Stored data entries
*** Begin section ***
(* ===== verification/DemoRuns.v ===== *)
(** * Demos from their spawn to their end (src/main.rs, src/userspace.rs)

    The blocks of [kernel_main] that run the open/read demo and the demo of
    the bad pointer, on the kernel and with the threads they start:
    [kernel_main] spawns a thread in an address space of its own and yields
    until it is gone; the thread enters ring 3, makes its system calls and
    exits or is killed; the scheduler frees what it had.  What is common to
    the demos is proved once ([demo_ends]), for any program that runs to its
    exit. *)

From S2P Require Import Executor Wakeup.
From S2P Require Import Prelude Ring X86 Asm FrameAlloc Paging AddressSpace Mapper MapperRef Mappings Elf ElfThms ElfImage ElfLoad.
From S2P Require Import Threads Scheduler SchedulerInv SpawnInv SpawnIsolated SchedulerThms Ata Fat FatThms Vga Utf8 Keyboard Process Boot.
From S2P Require Import Interrupts Syscall SyscallThms SyscallIo SyscallSamples Userspace Lifecycle Reclaim Demos Build DemoPrograms Bringup Main.

Lemma above_first_entry x : 2 ^ 39 <= x < 2 ^ 47 -> hw_index 4 x <> 0%nat.
Proof. unfold hw_index. change (level_shift 4) with 39. intros Hx. Z.to_euclidean_division_equations. lia. Qed.

(** ** A page of a tree of tables *)

Section Space.
Context {crate : X86Crate}.
Implicit Types (m : mem) (top : gmap nat (ptree 3)).

(** The entry at [a] is in one of the tables [ts]. *)
Definition entry_in (ts : list Z) (a : Z) : Prop := exists t, t ∈ ts /\ t <= a /\ a + 8 <= t + PAGE_SIZE.

Lemma entry_in_incl ts ts' l : (forall t, t ∈ ts -> t ∈ ts') -> Forall (entry_in ts) l -> Forall (entry_in ts') l.
Proof. intros Hs Hl. eapply Forall_impl; [exact Hl|]. intros a (t & Ht & Ha). exists t. auto. Qed.

Lemma entry_here t i ts : (i < 512)%nat -> t ∈ ts -> entry_in ts (t + 8 * Z.of_nat i).
Proof. intros Hi Ht. exists t. unfold PAGE_SIZE. split; [done|lia]. Qed.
*** End section ***
▶ _Required work_: Only the lines above that hold "unfold" are wanted. Show every one of them.

▶ _Written solution_:
Proof. unfold hw_index. change (level_shift 4) with 39. intros Hx. Z.to_euclidean_division_equations. lia. Qed.
Proof. intros Hi Ht. exists t. unfold PAGE_SIZE. split; [done|lia]. Qed.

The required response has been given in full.